Utility of brain natriuretic peptide as a predictor of atrial fibrillation after cardiac operations

Morteza Tavakol, Kashif Z Hassan, Raushan K Abdula, William Briggs, Charles E Oribabor, Anthony J Tortolani, Terrence J Sacchi, Leonard Y Lee, John F Heitner
Annals of Thoracic Surgery 2009, 88 (3): 802-7

BACKGROUND: Atrial fibrillation (AF) occurs frequently after coronary bypass grafting and valve operations. Brain natriuretic peptide (BNP) has been shown to predict recurrence of AF in congestive heart failure. It is a potential biomarker for preoperative risk stratification for development of AF in at-risk patients.

METHODS: A total of 398 consecutive patients were prospectively evaluated for new-onset AF after heart operations. Patients with a history of AF and presence of permanent pacemaker were excluded. BNP levels were measured before and immediately after the operation.

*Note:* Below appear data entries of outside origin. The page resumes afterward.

Lemma rx_inv_kept r r' es : kept_r r r' → rx_inv r es → rx_inv r' es.
Proof.
  intros [[Hle Hp] Ho] (Ha & Hn & Hok). simpl in Hle, Hp. unfold rx_inv. rewrite Hp, Ho, (leg_ids_le _ _ Hle).
  split_and!; [done..|by eapply entries_ok_le].
Qed.

Lemma position_elem (id : nat) legs i c :
  position id legs = Some i → legs !! i = Some c → ci_unique_id c = id.
Proof.
  revert i. induction legs as [|c0 legs IH]; intros i Hp Hc; simpl in Hp; [done|].
  destruct (Nat.eqb_spec (ci_unique_id c0) id); [by simplify_eq/=|].
  destruct (position id legs) as [j|] eqn:Hj; simplify_eq/=. by eapply IH.
Qed.

(** A leg taken out of the set leaves the other legs as they were. *)
Lemma remove_legs (s s' : ConfluxSet Lo Li P) id c :
  remove id s = (s', Ok c) → sublist (cs_legs s') (cs_legs s).
Proof.
  unfold remove, remove_unchecked. intros H.
  destruct (position id (cs_legs s)) as [i|]; simpl in H; [|done].
  destruct (cs_legs s !! i) as [c0|] eqn:Hi; simpl in H; [|done]. injection H as <- _. simpl.
  rewrite <-(take_drop i (cs_legs s)) at 3. rewrite (drop_S _ _ _ Hi).
  apply sublist_app; [done|]. by apply sublist_cons.
Qed.

(** ** Commands *)

Definition cmd_entries (cmd : RCmd) : list ConfluxHeapEntry :=
  match cmd with REnqueue leg msg => [mkEntry leg msg] | _ => [] end.

(** Circuits to link have identifiers of their own. *)
Definition fresh_legs r es (circuits : list (Circuit Lo Li P)) : Prop :=
  NoDup (leg_ids (cs_legs (rx_circuits r) ++ circuits)) ∧
  ∀ e c, e ∈ rx_ooo_msgs r ++ es → c ∈ circuits → ci_unique_id c ≠ he_leg_id e.

Definition cmd_fresh r es (cmd : RCmd) : Prop :=
  match cmd with RLink circuits _ => fresh_legs r es circuits | _ => True end.

Lemma rx_inv_ext new r r' es :
  legs_ext new (tunnel_of r) (tunnel_of r') → rx_ooo_msgs r' = rx_ooo_msgs r →
  fresh_legs r es new → rx_inv r es → rx_inv r' es.
Proof.
  intros [Hp Hl] Ho [Hnd Hf] (Ha & Hn & Hok). simpl in Hp, Hl.
  destruct Hl as [Hl|Hl]; [apply (rx_inv_kept r); [by split|by split]|].
  unfold rx_inv. rewrite Hp, Ho, (leg_ids_le _ _ Hl). split_and!; [done..|].
  eapply entries_ok_le; [done|]. intros e c He [Hc|Hc]%elem_of_app Hid; [by eapply Hok|].
  by destruct (Hf e c He Hc).
Qed.

Lemma link_inv renv circuits answer r r' es :
  handle_link_circuits renv circuits answer r = (r', Ok tt) →
  fresh_legs r es circuits → rx_inv r es → rx_inv r' es.
Proof.
  unfold handle_link_circuits. intros H Hf Hinv. st_inv. case_match.
  { eapply rx_inv_kept; [|exact Hinv]. keeps_chain. }
  st_inv. match goal with H : catch _ _ = (?x, Ok ?y) |- _ => rename H into Hc; rename x into r1 end.
  assert (rx_inv r1 es) as Hinv1.
  { unfold catch, zoom in Hc. unfold mbind, ST_mbind in Hc.
    pose proof (add_legs_ext circuits (tunnel_of r)) as Hext.
    destruct (add_legs circuits (tunnel_of r)) as [t1 x1]. simpl in Hext.
    assert (∀ t, kept_t t1 t → rx_inv (set_tunnel t r) es) as Hlift.
    { intros t Ht. eapply (rx_inv_kept (set_tunnel t1 r)); [split; [by destruct t1, t|done]|].
      apply (rx_inv_ext circuits r); [by destruct t1|done|exact Hf|exact Hinv]. }
    destruct x1 as [[]|e|]; [|injection Hc as <- <-; by apply Hlift|done].
    pose proof (keeps (R:=kept_t) (m:=link_circuits (ev_now (re_env renv))) t1) as Hk.
    destruct (link_circuits _ t1) as [t2 x2]. simpl in Hk.
    destruct x2 as [[]|e|]; [| |done]; injection Hc as <- <-; by apply Hlift. }
  eapply rx_inv_kept; [|exact Hinv1]. case_match; [|keeps_chain|].
  - apply st_modify_ok in H as ->. by split.
  - apply st_modify_ok in H as ->. by split.
Qed.
(** Sending through the set: a multiplexed message for the join point gets the next number. *)
Lemma send_on_leg_step now msg leg s sh s' sh' p N :
  send_relay_cell_on_leg now msg leg (s, sh) = ((s', sh'), Ok tt) →
  cs_join_point s = Some p → sr_hop msg = Some (jp_hop p) →
  cmd_counts_towards_seqno (msg_cmd (ro_msg (sr_cell msg))) = true →
  NoDup (leg_ids (cs_legs s)) → sent_part (jp_hop p) N s sh →
  sent_part (jp_hop p) (N + 1) s' sh' ∧ cs_join_point s' = Some p ∧ leg_ids (cs_legs s') = leg_ids (cs_legs s).
Proof.
  intros H Hjp Hhop Hcnt Hnd Hsent.
  assert (0 ≤ N) as HN by (destruct Hsent as (_ & HN & _); case_match; lia).
  unfold send_relay_cell_on_leg in H. st_inv. simpl in *. rewrite Hjp, Hhop in *. st_inv.
  match goal with H : expect _ = _ |- _ => simpl in H; injection H as <- end.
  rewrite Hcnt, Nat.eqb_refl in *. simpl in *. st_inv.
  match goal with H : maybe_update_primary_leg _ = (?t, Ok ?o) |- _ =>
    pose proof (update_spec _ N s sh p Hjp eq_refl Hnd Hsent) as Hu; rewrite H in Hu; destruct t as [s1 sh1]; rename o into cell end.
  destruct Hu as (-> & Hjp1 & Hids1 & Hu). rewrite Hjp in Hjp1. simpl in H.
  match goal with H : match cell with _ => _ end _ = (?t, Ok _) |- _ => rename H into Hsw; destruct t as [s2 sh2] end.
  assert (ready N s2 (relay_view (jp_hop p) (out_log sh2)) ∧ cs_join_point s2 = cs_join_point s1 ∧
          leg_ids (cs_legs s2) = leg_ids (cs_legs s1)) as (Hready & Hjp2 & Hids2).
  { destruct cell as [cell|].
    - destruct Hu as (Hsel & d & Hd & -> & Hl & Hr). match type of Hsw with _ = (_, Ok ?u) => destruct u end.
      by eapply switch_sent.
    - by apply st_ret_ok in Hsw as [[= -> ->] _]. }
  rewrite <-Hids1, <-Hids2 in Hnd.
  destruct (numbered_step _ _ _ _ N _ _ _ _ H Hcnt Hhop Hnd HN Hready) as (H1 & H2 & H3).
  simpl in H2, H3. split_and!; [done|by rewrite H2, Hjp2|by rewrite H3, Hids2].
Qed.
Definition s5_initial : PST ImplNextStep :=
  v ← rd take_u8;
  version ← lift (SocksVersion_try_from v);
  if negb (bool_decide (version = SocksV5)) then fail (SocksBug "called on wrong handshake type")
  else
    nmethods ← rd take_u8;
    methods ← rd (rd_take (Z.to_nat nmethods));
    '(next, reply) ←
      (if bool_decide (USERNAME_PASSWORD ∈ methods) then
         mret (PSocks5Username, [5; USERNAME_PASSWORD])
       else if bool_decide (NO_AUTHENTICATION ∈ methods) then
         _ ← set_self (set_auth (Some NoAuth));
         mret (PSocks5Wait, [5; NO_AUTHENTICATION])
       else fail (NotImplemented "authentication methods"));
    _ ← set_self (set_state next);
    mret (Reply reply).

Definition s5_uname : PST ImplNextStep :=
  ver ← rd take_u8;
  if negb (ver =? 1) then fail (NotImplemented "username/password version")
  else
    ulen ← rd take_u8;
    username ← rd (rd_take (Z.to_nat ulen));
    plen ← rd take_u8;
    passwd ← rd (rd_take (Z.to_nat plen));
    _ ← set_self (set_auth (Some (Username username passwd)));
    _ ← set_self (set_state PSocks5Wait);
    mret (Reply [1; 0]).

Definition s5 : PST ImplNextStep :=
  v ← rd take_u8;
  version ← lift (SocksVersion_try_from v);
  if negb (bool_decide (version = SocksV5)) then fail (SocksBug "called s5 on non socks5 handshake")
  else
    cmd ← rd take_u8;
    _ ← rd take_u8;
    addr ← rd (extract SocksAddr_take_from);
    port ← rd take_u16;
    auth ← get_self px_socks5_auth;
    _ ← set_self (set_auth None);
    auth ← lift (ok_or auth (SocksBug "called s5 without negotiating auth"));
    request ← lift (SocksRequest_new version cmd addr port auth);
    _ ← set_self (set_state PDone);
    _ ← set_self (set_handshake (Some request));
    mret Finished.

(** The reader is left where it was. *)
Definition rd_peek (n : nat) : RD (list Z) := λ r, (r, peek n r).

Definition proxy_handshake_impl : PST ImplNextStep :=
  state ← get_self px_state;
  first ← rd (rd_peek 1);
  v ← lift (expect (first !! 0%nat));
  match state with
  | PInitial =>
      if v =? 4 then s4 else if v =? 5 then s5_initial else fail (BadProtocol v)
  | PSocks5Username => if v =? 1 then s5_uname else fail Syntax
  | PSocks5Wait => if v =? 5 then s5 else fail Syntax
  | PDone => fail (AlreadyFinished "called handshake() after handshaking was done")
  | PFailed => fail (AlreadyFinished "called handshake() after handshaking failed")
  end.

Definition finished (h : SocksProxyHandshake) : bool := bool_decide (px_state h = PDone).
Definition into_request (h : SocksProxyHandshake) : option SocksRequest := px_handshake h.

#[global] Instance proxy_handshake : Handshake SocksProxyHandshake SocksRequest := {|
  set_failed := set_state PFailed;
  take_output h := (set_handshake None h, px_handshake h);
  handshake_impl := proxy_handshake_impl;
|}.

Definition reply_s4 (q : SocksRequest) (status : Z) (addr : option SocksAddr) :
    res EncodeError (list Z) :=
  let w := write_u8 (SocksStatus.into_socks4_status status) (write_u8 0 []) in
  match addr with
  | Some (Ip (V4 ip)) => Ok (write_u32 ip (write_u16 (sq_port q) w))
  | _ => Ok (write_u32 0 (write_u16 0 w))
  end.

Definition reply_s5 (q : SocksRequest) (status : Z) (addr : option SocksAddr) :
    res EncodeError (list Z) :=
  let w := write_u8 0 (write_u8 status (write_u8 5 [])) in
  match addr with
  | Some a => w ← SocksAddr_write_onto a w; Ok (write_u16 (sq_port q) w)
  | None => w ← SocksAddr_write_onto (Ip (V4 0)) w; Ok (write_u16 0 w)
  end.

Definition reply (q : SocksRequest) (status : Z) (addr : option SocksAddr) :
    res EncodeError (list Z) :=
  match sq_version q with
  | SocksV4 => reply_s4 q status addr
  | SocksV5 => reply_s5 q status addr
  end.
End Proxy.

(** ** The client (handshake/client.rs) *)

Inductive ClientState : Type :=
| CInitial | CSocks4Wait | CSocks5AuthWait | CSocks5UsernameWait | CSocks5Wait | CDone | CFailed.

#[export] Instance ClientState_eq_dec : EqDecision ClientState.
Proof. solve_decision. Defined.

Record SocksClientHandshake : Type := mkClient {
  cl_request : SocksRequest;
  cl_state : ClientState;
  cl_reply : option SocksReply;
}.

Module Client.
Definition CST : Type → Type := ST (SocksClientHandshake * Reader) SocksError.

Definition new (request : SocksRequest) : SocksClientHandshake := mkClient request CInitial None.
Definition into_reply (h : SocksClientHandshake) : option SocksReply := cl_reply h.

Definition set_state (st : ClientState) (h : SocksClientHandshake) : SocksClientHandshake :=
  mkClient (cl_request h) st (cl_reply h).
Definition set_reply (r : option SocksReply) (h : SocksClientHandshake) : SocksClientHandshake :=
  mkClient (cl_request h) (cl_state h) r.

(** The message of [send_v4]. *)
Definition v4_message (q : SocksRequest) : res SocksError (list Z) :=
  let msg := write_u16 (sq_port q) (write_u8 (sq_cmd q) (write_u8 4 [])) in
  let '(msg, use_v4a) :=
    match sq_addr q with
    | Ip (V4 ipv4) => (write_u32 ipv4 msg, false)
    | _ => (write_u32 1 msg, true)
    end in
  msg ← match sq_auth q with
        | NoAuth => Ok (write_u8 0 msg)
        | Socks4 s => Ok (write_u8 0 (write_all s msg))
        | Username _ _ => Err (SocksBug "tried to send socks5 auth over socks4.")
        end;
  Ok (if (use_v4a : bool)
      then write_u8 0 (write_all (SocksAddr_to_string (sq_addr q)) msg) else msg).

Definition send_v4 : CST ImplNextStep :=
  q ← get_self cl_request;
  msg ← lift (v4_message q);
  _ ← set_self (set_state CSocks4Wait);
  mret (Reply msg).

Definition handle_v4 : CST ImplNextStep :=
  ver ← rd take_u8;
  if negb (ver =? 0) then fail Syntax
  else
    status ← rd take_u8;
    port ← rd take_u16;
    ip ← rd (extract take_ipv4);
    _ ← set_self (set_state CDone);
    _ ← set_self (set_reply (Some (mkSocksReply (SocksStatus.from_socks4_status status)
                                     (Ip (V4 ip)) port)));
    mret Finished.

(** The message of [send_v5_initial]. *)
Definition v5_methods (q : SocksRequest) : res SocksError (list Z) :=
  let msg := write_u8 5 [] in
  match sq_auth q with
  | NoAuth => Ok (write_u8 NO_AUTHENTICATION (write_u8 1 msg))
  | Socks4 _ => Err (SocksBug "Mismatched authentication type")
  | Username _ _ => Ok (write_u8 NO_AUTHENTICATION (write_u8 USERNAME_PASSWORD (write_u8 2 msg)))
  end.

Definition send_v5_initial : CST ImplNextStep :=
  q ← get_self cl_request;
  msg ← lift (v5_methods q);
  _ ← set_self (set_state CSocks5AuthWait);
  mret (Reply msg).

Definition generate_v5_username_auth (q : SocksRequest) : res SocksError (list Z) :=
  match sq_auth q with
  | Username username pass =>
      let msg := write_u8 1 [] in
      msg ← map_err (λ _, SocksBug "id too long") (nested_finish 1 username msg);
      msg ← map_err (λ _, SocksBug "password too long") (nested_finish 1 pass msg);
      Ok msg
  | _ => Err Syntax
  end.

Definition generate_v5_command (q : SocksRequest) : res SocksError (list Z) :=
  let msg := write_u8 0 (write_u8 (sq_cmd q) (write_u8 5 [])) in
  msg ← map_err (λ _, SocksBug "Can't encode address") (SocksAddr_write_onto (sq_addr q) msg);
  Ok (write_u16 (sq_port q) msg).

Definition handle_v5_auth : CST ImplNextStep :=
  ver ← rd take_u8;
  if negb (ver =? 5) then fail Syntax
  else
    auth ← rd take_u8;
    q ← get_self cl_request;
    '(msg, next_state) ←
      (if auth =? USERNAME_PASSWORD then
         msg ← lift (generate_v5_username_auth q); mret (msg, CSocks5UsernameWait)
       else if auth =? NO_AUTHENTICATION then
         msg ← lift (generate_v5_command q); mret (msg, CSocks5Wait)
       else fail (NotImplemented "authentication type"));
    _ ← set_self (set_state next_state);
    mret (Reply msg).

Definition handle_v5_username_ack : CST ImplNextStep :=
  ver ← rd take_u8;
  if negb (ver =? 1) then fail Syntax
  else
    result ← rd take_u8;
    if negb (result =? 0) then fail AuthRejected
    else
      _ ← set_self (set_state CSocks5Wait);
      q ← get_self cl_request;
      msg ← lift (generate_v5_command q);
      mret (Reply msg).

Definition handle_v5_final : CST ImplNextStep :=
  ver ← rd take_u8;
  if negb (ver =? 5) then fail Syntax
  else
    status ← rd take_u8;
    _ ← rd take_u8;
    addr ← rd (extract SocksAddr_take_from);
    port ← rd take_u16;
    _ ← set_self (set_state CDone);
    _ ← set_self (set_reply (Some (mkSocksReply status addr port)));
    mret Finished.

Definition client_handshake_impl : CST ImplNextStep :=
  state ← get_self cl_state;
  match state with
  | CInitial =>
      version ← get_self (λ h, sq_version (cl_request h));
      match version with SocksV4 => send_v4 | SocksV5 => send_v5_initial end
  | CSocks4Wait => handle_v4
  | CSocks5AuthWait => handle_v5_auth
  | CSocks5UsernameWait => handle_v5_username_ack
  | CSocks5Wait => handle_v5_final
  | CDone => fail (AlreadyFinished "called handshake() after handshaking succeeded")
  | CFailed => fail (AlreadyFinished "called handshake() after handshaking failed")
  end.

#[global] Instance client_handshake : Handshake SocksClientHandshake SocksReply := {|
  set_failed := set_state CFailed;
  take_output h := (set_reply None h, cl_reply h);
  handshake_impl := client_handshake_impl;
|}.
End Client.
(** C26: whatever bytes a client sends and however they arrive, the proxy's handshake does not
    panic, returns only errors that blame the client, and never the internal errors of the
    framework; and when it finishes, the request is well-formed and every reply to it can be
    encoded. *)
Theorem proxy_survives_any_client (P : ReadPrecision) (n : nat) s :
  reachable (eq (Proxy.new, Buffer_with_size n)) (drive P) s →
  match step s.1 s.2 with
  | (_, Ok (HsFinished q)) =>
      request_wf q ∧
      ∀ status addr, from_option addr_wf True addr → is_ok (Proxy.reply q status addr) = true
  | (_, Ok _) => True
  | (_, Err e) => peer_fault e
  | (_, Panic) => False
  end.
Proof.
  intros Hr. assert (safe_state s) as Hs.
  { revert Hr. apply invariant_reachable; [|apply safe_drive]. intros ? <-. split_and!; [done| |].
    - unfold buffer_ok. simpl. lia.
    - apply Forall_replicate. unfold byte_ok. lia. }
  destruct s as [h b]. pose proof (proxy_step h b Hs) as Hp. simpl.
  destruct (step h b) as [[h' b'] [[]|e|]]; try done. split; [done|].
  intros status addr Ha. unfold Proxy.reply, Proxy.reply_s4, Proxy.reply_s5.
  destruct (sq_version output), addr as [a|]; try done; [by destruct a as [|[]]|].
  destruct (addr_write_ok a Ha) as (bs & Hw & _). by rewrite addr_write_app, Hw.
Qed.

(** ** Concrete runs *)

(** The buffer of a caller that has received [data]. *)
Definition buffer_of (n : nat) (data : list Z) : Buffer :=
  mkBuffer (data ++ replicate (n - length data) 170) (length data).

(** Three bytes that arrive one by one. *)
Lemma three_bytes P :
  reachable (eq (Proxy.new, Buffer_with_size 8)) (drive P) (Proxy.new, buffer_of 8 [5; 1; 0]).
Proof.
  assert (∀ data x, (length data < 8)%nat → byte_ok x → data ∈ [[]; [5]; [5; 1]] →
    drive P (Proxy.new, buffer_of 8 data) (Proxy.new, buffer_of 8 (data ++ [x]))) as Hd.
  { intros data x Hl Hx Hin. rewrite !elem_of_cons, elem_of_nil in Hin.
    destruct Hin as [->|[->|[->|[]]]]; destruct P;
      (eapply (drive_recv _ _ _ _ _ _ _ _ [x]); [reflexivity|reflexivity|by apply Forall_singleton|simpl; lia
        |reflexivity]). }
  eapply reach_step; [|apply (Hd [5; 1] 0); [simpl; lia|unfold byte_ok; lia|set_solver]].
  eapply reach_step; [|apply (Hd [5] 1); [simpl; lia|unfold byte_ok; lia|set_solver]].
  eapply reach_step; [|apply (Hd [] 5); [simpl; lia|unfold byte_ok; lia|set_solver]].
  by apply reach_init.
Qed.

Lemma precise_reads_exact_witness :
  let b := buffer_of 8 [5; 1; 0] in
  reachable (eq (Proxy.new, Buffer_with_size 8)) (drive PreciseReads) (Proxy.new, b) ∧
  (step Proxy.new b).2 = Ok (Send [5; 0]) ∧ filled_slice (step Proxy.new b).1.2 = [].
Proof.
  intros b. split; [apply three_bytes|]. split; [reflexivity|].
  refine (proj1 (precise_reads_exact (mkSocksRequest SocksV5 1 (Ip (V4 0)) 80 NoAuth) 8)
            (Proxy.new, b) (step Proxy.new b).1.1 _ (Send [5; 0]) _ _); [apply three_bytes|reflexivity].
Defined.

RESULTS: AF occurred in 20%. AF was more likely to develop in patients who were older, who underwent valve operations, had a lower ejection fraction, and a larger left atrial size. Preoperative exposure to statins (62% vs 43%, p < 0.01) and angiotensin inhibitors (60% vs 45%, p = 0.02) was more common in patients without AF. BNP values were insignificantly higher preoperatively (361 vs 302 mg/dL, p = 0.3) and postoperatively (312 vs. 229 mg/dL, p = 0.15) in patients with AF. Multivariate logistic analysis showed that older age (odds ratio [OR], 3.1, 95% confidence interval [CI], 1.7 to 5.6), lower ejection fraction (OR, 2.0; 95% CI, 1.2 to 3.3), larger left atrial size (OR, 3.1; 95% CI, 1.9 to 4.9), and nonuse of angiotensin inhibitors (OR, 2.3; 95% CI, 1.1 to 4.8) were independently associated with AF.

CONCLUSIONS: This study does not support use of BNP for prediction of AF. Age, low ejection fraction, large left atrial size, and nonuse of angiotensin blocking agents were found to be significant predictors of AF development.